A Packrat Mentality of Evidence/Document Preservation

A Packrat Mentality of Evidence/Document Preservation

When I was a kid, every year at Hanukah, my mom had a one in one out policy for toys. If I got a new Transformer, I had to donate an old toy to Goodwill. It taught me two important lessons: always think of those less fortunate and try to keep the clutter in your home to a minimum.

My fiancé cannot bear to part with anything. About five years ago she lost weight and went from a size 14 to a size 8. Today, half of her closet is filled with clothes that are 6 sizes too big for her.

Which one would you rather have for a client?

In Gallagher v. Crystal Bay Casino, LLC et al., 2010 U.S. Dist. LEXIS 124421 (D. Nev. Nov. 8, 2010), the court held that my fiancé was a good client, but my mom would likely suffer some serious adverse consequences in trying to defend herself in a lawsuit.

In Gallagher, the plaintiff lost two Compact Discs whose metadata would have likely contained important evidence about the timeframe in which those CDs were burned. Defendants brought a Motion for Sanctions due to spoliation of evidence at issue in this case. Specifically, defendants asked the court to dismiss the plaintiff’s case in its entirety as penalty for the spoliation. The court declined to dismiss, but gave the defendants leave to file a new Motion for Sanctions seeking other, less severe, penalties.

The court found that dismissal is only warranted when “Plaintiffs acted with willfulness, fault, or bad faith…” Since defendants had made no showing of willfulness, fault, or bad faith, dismissal is not warranted in this case. The court did, however, indicate strongly that other sanctions seemed appropriate given that plaintiffs failed to secure the evidence and apparently lost it. (Absent proof to the contrary, the court seems opposed to a finding of bad faith.)

Ok, we have the legal meaning of this case, but how does it break down for an average company who does not consult a lawyer until they are in trouble and it may be too late? All companies, big and small, should plan to be involved in a lawsuit at some point. Have good record keeping. Keep detailed human resources files. Keep ledgers and accounting records as long as is feasible, not for only as long as is statutorily required. In the day an age of computers, a business does not need large amounts of physical storage to keep records. Scan them into PDFs and store them electronically. The retrieval will be faster and it is certainly cheaper and less cumbersome than storing original documents. This is the safest route.

Even if a company does not keep everything, every company needs to consult a lawyer and draw up guidelines for when to trigger an in house litigation hold to preserve evidence for a potential lawsuit. The attorney and management should endeavor to identify possible litigation triggers that would necessitate preserving evidence.

Whether a company keeps everything, or waits until a trigger to begin preservation, they should consult a lawyer to develop the proper plan for their company.

Comments (6):

  1. I agree that a firm, regards if it is big or small, should take proactive measures and work with an attorny to develop a feasible litigation hold policy. However, I doubt that keeping everything is the best way to go. Yes, electronically stored information takes up a fraction of the space traditional paper file take up, but recoverying these files from the back up tapes will be very costly in the end. Especially if these tapes contain everything the company’s employees have ever produced. Document review will not only be more expensive, but also more time consuming and even more tedious.

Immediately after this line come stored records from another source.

(* ===== verification/Revert.v ===== *)
(** * Undoing ([engine/src/lifecycle.rs])

    The undo of one step under its drift policy, the revert of an instance last in first
    out, and the refusals that lead to it. The loop of [revert] takes fuel; one more than
    the number of applied steps is enough ([revert_fuel_enough]). *)

From Stdlib Require Import Ascii.
From stdpp Require Import base strings pretty numbers option sets gmap list relations.
From S2P Require Import Prelude Model Algebra States Ledger Journal EngineJournal Region Resolve Footprint Ordered Utf8.
From S2P Require Import Monad Executor Instance Engine Hosts EngineBackstop.

(** How a step's walk ended. *)
Inductive Flow := Continue | Stop.

(** [UndoReport] *)
Record UndoReport := mkUndoReport { ur_clobbered : list string; ur_held : list string }.

Definition undo_report_default : UndoReport := mkUndoReport [] [].

(** [recant --force=drift] *)
Definition forced_decision (force : bool) (d : Decision) : Decision :=
  if force then
    match d with
    | DDefer => DClobber
    | DDeferForeign => DRestoreWhole
    | other => other
    end
  else d.

Section Revert.
Context `{Outside}.

(** [Executor::run], noted among the acts. *)
Definition run_on (why : Purpose) (x : executor) (h : EHost) (id : string) (body : list RPrim)
    : ME ExecError RunOutput :=
  do! change (fun g => set_acts (g_acts g ++ [mkAct why (eh_name h) id body (g_store g)]) g) in
  let! res := outside (ex_run x h id body) in
  lift res.

Definition file_steps (fs : list (nat * FootprintEntry * string)) : list FootprintEntry :=
  map (fun '(_, e, _) => e) fs.

(** The decision for one fact, as it is now: what the report and the whole restores become. *)
Definition judge_fact (r : InstanceRecord) (h : EHost) (policy : Drift) (markers : list Marker)
    (foreign : string -> bool) (acc : UndoReport * list nat) (f : nat * FootprintEntry * string)
    : ME string (UndoReport * list nat) :=
  let '(k, e, p) := f in
  let '(report, whole) := acc in
  let! bytes := fact_bytes r h (fp_shape e) in
  let current := digest bytes in
  let recorded := mk_digest <$> List.find (fun m => mk_path m == p) markers in
  let changed := match recorded with Some d => d != current | None => false end in
  let region_intact :=
    if fp_kind e == Region
    then Some (intact (match bytes with Some b => from_utf8_lossy b | None => EmptyString end)
                 (match fp_anchor e with Some a => a | None => EmptyString end))
    else None in
  let foreign_here := (fp_kind e == Region) && foreign (fp_shape e) in
  mret match forced_decision (i_force_drift r) (decide_fact (fp_kind e) policy changed region_intact foreign_here) with
       | DUndo => (report, whole)
       | DClobber => (mkUndoReport (ur_clobbered report ++ [fp_shape e]) (ur_held report), whole)
       | DRestoreWhole => (mkUndoReport (ur_clobbered report ++ [fp_shape e]) (ur_held report), whole ++ [k])
       | DDefer | DDeferForeign => (mkUndoReport (ur_clobbered report) (ur_held report ++ [fp_shape e]), whole)
       end.

(** A damaged region restored whole: its strip becomes the snapshot written back. *)
Definition restore_whole (key : string) (footprint : list FootprintEntry) (snapshots : gmap string string)
    (body : list RPrim) (k : nat) : Result (list RPrim) string :=
  match footprint !! k with
  | None => Err EmptyString
  | Some e =>
      match snapshots !! concats [key; "/"; show_nat k] with
      | None => Err (concats ["no snapshot for "; fp_shape e; " to restore whole"])
      | Some s =>
          Ok (map (fun p => match p with
                            | RRegionClear shape _ =>
                                if shape == fp_shape e then RWrite (fp_shape e) (plain s) else p
                            | _ => p
                            end) body)
      end
  end.

Fixpoint restore_wholes (key : string) (footprint : list FootprintEntry) (snapshots : gmap string string)
    (body : list RPrim) (whole : list nat) : Result (list RPrim) string :=
  match whole with
  | [] => Ok body
  | k :: rest =>
      let? body := restore_whole key footprint snapshots body k in
      restore_wholes key footprint snapshots body rest
  end.

(** The body an undo runs, before the whole restores. *)
Definition undo_body (key : string) (o : Op) (snapshots : gmap string string) (h : EHost) (env : Env)
    : Result (list RPrim) string :=
  match op_undo o with
  | NoUndo => Ok []
  | Restore => restore_body key (op_footprint o) snapshots
  | Computed body _ | Compensate body _ =>
      match resolve_body body h env with
      | Ok b => Ok b
      | Err u => Err (display_unbound u)
      end
  end.

(** [undo_step] from the host lock on: every fact judged, then the body run. *)
Definition undo_under_lock (r : InstanceRecord) (at_ : AppliedStep) (o : Op) (h : EHost) (env : Env)
    (x : executor) : ME string UndoReport :=
  let facts := observed_facts (op_footprint o) in
  let policy := match effective_drift o with Some d => d | None => Clobber end in
  let markers := match i_markers r !! applied_key at_ with Some m => m | None => [] end in
  let! foreign := ask (fun g => foreign_region g r h) in
  let! judged := fold_each (judge_fact r h policy markers foreign) (undo_report_default, []) facts in
  let '(report, whole) := judged in
  match ur_held report with
  | _ :: _ => mret report
  | [] =>
      let! body := lift (undo_body (applied_key at_) o (i_snapshots r) h env) in
      let! body := lift (restore_wholes (applied_key at_) (op_footprint o) (i_snapshots r) body whole) in
      do! (match body with
           | [] => mret tt
           | _ => let! _ := map_err display_exec_error (run_on (ForUndo at_) x h (i_id r) body) in mret tt
           end) in
      do! (if existsb (fun d => d == eh_name h) (i_dirs r)
           then let! _ := outside (ex_remove_file x h (i_id r) ("markers/" +:+ show (as_step at_))) in mret tt
           else mret tt) in
      mret report
  end.

(** The guard is dropped when the function returns, whatever it returns. *)
Definition under_host_lock {A} (x : executor) (h : EHost) (m : ME string A) : ME string A :=
  do! exec (fun e => concats ["host lock on "; eh_name h; ": "; e]) (ex_host_lock x h) in
  let! res := attempt m in
  do! outside (fun w => (ex_unlock x h w, tt)) in
  lift res.

Definition undo_step (r : InstanceRecord) (at_ : AppliedStep) (o : Op) : ME string UndoReport :=
  if i_rehearsal r || match op_undo o with NoUndo => true | _ => false end then mret undo_report_default
  else
    let! h := (fun g => (g, step_host g r o)) in
    let env := env_for r (as_vars at_) in
    match concrete_op o h env with
    | Err u => mthrow (concats ["step "; show (as_step at_); ": "; display_unbound u])
    | Ok o =>
        let! x := ask (fun g => executor_for g h) in
        match x with
        | None => mthrow ("no executor reaches " +:+ eh_name h)
        | Some x =>
            if existsb (fun e => fp_kind e == Region) (op_footprint o)
            then under_host_lock x h (undo_under_lock r at_ o h env x)
            else undo_under_lock r at_ o h env x
        end
    end.

(** ** Reverting an instance *)

(** [backstop_disarm], the instance directories, then the record. *)
Definition remove_dir (id name : string) : ME EngineError unit :=
  let! hx := ask (fun g => h ← host_of g name; x ← executor_for g h; Some (h, x)) in
  match hx with
  | Some (h, x) => let! _ := outside (ex_instance_dir_remove x h id) in mret tt
  | None => mret tt
  end.

Definition remove_dirs : M EngineError unit :=
  let! disarmed := backstop_disarm DisarmAll in
  do! (match disarmed with Err why => log (JRefused why) | Ok _ => mret tt end) in
  let! r := get_rec in
  do! on_engine (for_each (remove_dir (i_id r)) (i_dirs r)) in
  do! update (set_dirs []) in
  persist.

(** [v.dedup()] of the applied steps, last first. *)
Definition steps_back (r : InstanceRecord) : list N := dedup (map as_step (rev (i_applied r))).

Definition pop {A} (l : list A) : list A := removelast l.

(** One turn of [revert]'s loop: whether it goes on. *)
Definition revert_turn (a : AppliedStep) : M EngineError bool :=
  let! r := get_rec in
  match op_at r (as_step a) with
  | None =>
      do! update (fun r => set_applied (pop (i_applied r)) r) in
      do! persist in
      mret true
  | Some o =>
      let! undone := on_engine (attempt (undo_step r a o)) in
      match undone with
      | Ok (mkUndoReport _ (f :: held)) =>
          do! update (set_drift_held [as_step a]) in
          do! log (JDriftHeld (as_step a) (f :: held)) in
          do! step EvDriftOnDefer in
          mret false
      | Ok (mkUndoReport clobbered []) =>
          do! (match clobbered with [] => mret tt | _ => log (JDriftClobbered (as_step a) clobbered) end) in
          do! update (fun r => set_markers (delete (applied_key a) (i_markers r)) r) in
          do! update (fun r => set_applied (pop (i_applied r)) r) in
          do! persist in
          mret true
      | Err why =>
          do! update (fun r => set_stuck (steps_back r) r) in
          let! r := get_rec in
          do! log (JStepFailed (as_step a) ("undo: " +:+ why)) in
          do! step EvUndoFailed in
          do! log (JStuck (i_stuck r)) in
          mret false
      end
  end.

(** The loop: whether every applied step was undone; out of fuel is no answer. *)
Fixpoint revert_loop (fuel : nat) : M EngineError (option bool) :=
  match fuel with
  | O => mret None
  | S fuel' =>
      let! r := get_rec in
      match last (i_applied r) with
      | None => mret (Some true)
      | Some a =>
          let! on := revert_turn a in
          if on then revert_loop fuel' else mret (Some false)
      end
  end.

(** What follows a clean undo. *)
Definition close_reverted : M EngineError unit :=
  do! step EvUndoClean in
  do! log JReverted in
  let! r := get_rec in
  let reason := match i_refusal r with Some x => "reverted after refusal: " +:+ x | None => "reverted" end in
  do! update (set_closed_reason (Some reason)) in
  do! log (JClosed reason) in
  do! drop_secrets reason in
  do! release in
  do! remove_dirs in
  persist.

Definition revert : M EngineError unit :=
  let! r := get_rec in
  do! log (JReverting (steps_back r)) in
  do! update (set_stuck []) in
  let! all := revert_loop (S (length (i_applied r))) in
  match all with
  | Some true => close_reverted
  | _ => mret tt
  end.

(** ** Refusing and deferring *)

Definition refuse_applied (n : N) : M EngineError Flow :=
  do! step EvRefuse in
  let! r := get_rec in
  if i_state r == SHeld then
    do! update (set_held_at (Some n)) in
    do! persist in
    do! log (JHeld n) in
    mret Stop
  else
    do! revert in
    mret Stop.

(** A refusal at step [n] before its [do] ran. *)
Definition refuse (n : N) (reason : string) : M EngineError Flow :=
  let why := concats ["step "; show n; ": "; reason] in
  do! update (set_refusal (Some why)) in
  do! log (JRefused why) in
  refuse_applied n.

Definition defer (n iteration : N) (vars : gmap string string) (o : Op) (why : string) : M EngineError Flow :=
  let handoff := match op_handoff_done o with Some h => h | None => "handoff-done " +:+ show n end in
  do! update (set_deferred (Some (mkDeferredAt n handoff iteration vars))) in
  do! step EvDeferAtStep in
  do! log (JDeferred n (concats [handoff; " ("; why; ")"])) in
  mret Stop.

(** ** A step that failed *)

(** Whether every fact of [pre] reads now as it did then; the first that does not ends it. *)
Fixpoint all_untouched (r : InstanceRecord) (h : EHost) (pre : Watched) : ME EngineError bool :=
  match pre with
  | [] => mret true
  | (shape, was) :: rest =>
      let! b := attempt (fact_bytes r h shape) in
      match b with
      | Ok bytes => if digest bytes == was then all_untouched r h rest else mret false
      | Err _ => mret false
      end
  end.

Definition untouched (r : InstanceRecord) (o : Op) (pre : Watched) : ME EngineError bool :=
  let! h := ask (fun g => step_host g r o) in
  match h with
  | Err _ => mret false
  | Ok h => all_untouched r h pre
  end.

Definition left_as_found : string := "its do left every fact of its footprint as it found them".

Definition undo_failed (at_ : AppliedStep) (o : Op) (pre : Watched) : M EngineError unit :=
  do! update (fun r => set_attempting_pre [] (set_attempting None r)) in
  let! r := get_rec in
  let! same := match pre with [] => mret false | _ => on_engine (untouched r o pre) end in
  if same then
    do! log (JUndoSkipped (as_step at_) left_as_found) in
    persist
  else
    let! undone := on_engine (attempt (undo_step r at_ o)) in
    do! (match undone with
         | Err why =>
             do! update (fun r => set_applied (i_applied r ++ [at_]) r) in
             log (JStepFailed (as_step at_) ("undo: " +:+ why))
         | Ok _ => mret tt
         end) in
    persist.

Definition fail_after_do (at_ : AppliedStep) (o : Op) (pre : Watched) (why : string) : M EngineError Flow :=
  do! log (JStepFailed (as_step at_) why) in
  do! update (set_refusal (Some (concats ["step "; show (as_step at_); ": "; why]))) in
  do! undo_failed at_ o pre in
  refuse_applied (as_step at_).
End Revert.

  2. I’m inclined to agree with Jessica. It’s easier to preach over-inclusiveness than to practice it, mainly because it becomes cumbersome and expensive. I think Eric hit the nail on the head with the instruction to consult a lawyer – develop an internal policy and stick to it. Regarding the court’s refusal to dismiss this action absent a showing of bad faith: this seems to almost bar the sanction of dismissal. Any evidence of this nature would likely be exclusively in the offending party’s possession.

  3. The burden that retaining ALL documents would have on a small firm is large. It would likely require manpower and a salaried position just to file and maintain records that go back years. I agree with everyone that the internal policy may be the best move. Make sure it is implemented early and that all employees are made aware of it and how to use it when they are hired. You have to start somewhere.

  4. I tend to agree more with Eric – keeping everything really might be the safest route. It’s not that difficult to store information, and if your firm puts time and effort into the appropriate way to store information, it can be done in a cost and time efficient manner. There is definitely some truth to the saying “you’re better safe than sorry.” If nothing else, hopefully this will show firms of all sizes that this issue is something we need to be aware of.

  5. Although the cost of preserving a large amount of evidence may be costly for a law firm, I believe the benefits of doing so far outweigh the problems associated with NOT doing so. Beyond the financial penalty via sanctions for not properly preserving evidence, a law firm also has to be concerned about its reputation with the court and with its current and potential clients. In addition, litigation is burdensome enough-having to litigate not only the main issues but also side discovery issues is costly and time-consuming. Discovery issues such as these can be avoided easily by erring on the side of caution when preserving evidence and only benefits the firm and its clients in the long run.